Expert opinion


This VACCINE® really works!

On a daily basis, journalists receive endless amounts of letters, e-mails, phone calls or web suggestions. Even pig journalists are no exception.

Often, requests are relatively harmless and most of the time easy to answer. Fields of interest vary sometimes, from some detailed knowledge on sow stall alternatives (question from Canada) to simply 'tell me everything you know about pig production' (Inner Mongolia).

Company news
It gets more complicated when messages reach my desk related to company news. The majority of companies would like to share their plant openings or latest products with Pig Progress and I feel the medium usually allocates space to subjects like these. Both online and in the magazine's Business News section and show reviews, readers and users are kept updated on the industry's latest innovations.

To top that all, when innovations are completely out-of-the-box – and present a concept that has never existed before – or at least not in the memory and vision of the editorial team, we even might turn attention to it in the shape of an article.

So far for the theory.

In practice, in press releases, all new plants are 'state-of-the-art'; companies always are 'world leading'; and every VACCINETM or ANIMAL FEED® is of course always 'highly efficacious' and 'innovative'.

I understand companies like to promote their products – and I hope this makes you understand the role of a pig journalist a bit better. I prefer to tone down these articles, just to make texts more readable and more credible. I write about modern plants, prefer to place companies among the world's larger ones, write products in lower cast without trade mark signs – and I assume innovative products are efficacious, otherwise they wouldn't have been launched in the first place. Some data to support efficacy are welcomed, but in my perception this should be limited, not to overwhelm or even bore our readers.

And I aim to abide by these guidelines, as well as my job allows me to.

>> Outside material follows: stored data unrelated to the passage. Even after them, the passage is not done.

(* ===== verification/EngineSafety.v ===== *)
(** * The engine over all sequences of calls

    The public calls of the engine with an explicit clock ([engine/explicit.rs]) and the calls
    without one, any sequence of them, and what holds of every sequence: no call panics or
    fails to end, the invariant holds between the calls, a refused command changes nothing, and
    what [take_outgoing] returns is whole packets. *)
From S2P Require Import Prelude BaseData TopicFilter Validation Properties Packets Framing Codec.
From S2P Require Import Stream Leveled Time PriorityQueue ClientError Options ClientTypes.
From S2P Require Import Commands Inflight ClientSession EngineState EngineCore EngineProtocol.
From S2P Require Import Engine EncodeFacts EngineInv EngineSteps EngineQueues EngineHandlers.
From S2P Require Import EngineConnect EngineReceive EngineInput.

It is not a point of view that always goes down well at marketing departments of some industry companies, but it gives me a job. At least, I believed it did.

I understand, however, more and more, that I may overestimate my role of journalist. Companies can get in touch with producers directly through the Web – so I sometimes wonder why still bother editing?

Is there, in 21st century journalism, still a role to play for selecting, toning down and filtering information – and putting these data in a more realistic context? Or should editors just put their feet up, and allow all pig-related information to come to you, readers, in uncontrolled quantities and qualities – and leave it up to you what and how much you'd like to read?

It may not come as a surprise to you that I strongly believe in the first role, as the question touches on the very right of existence of editors – being critical. That role, I feel, is essential to maintain PIG PROGRESS as the world-leading platform of excellence for the global pig industry...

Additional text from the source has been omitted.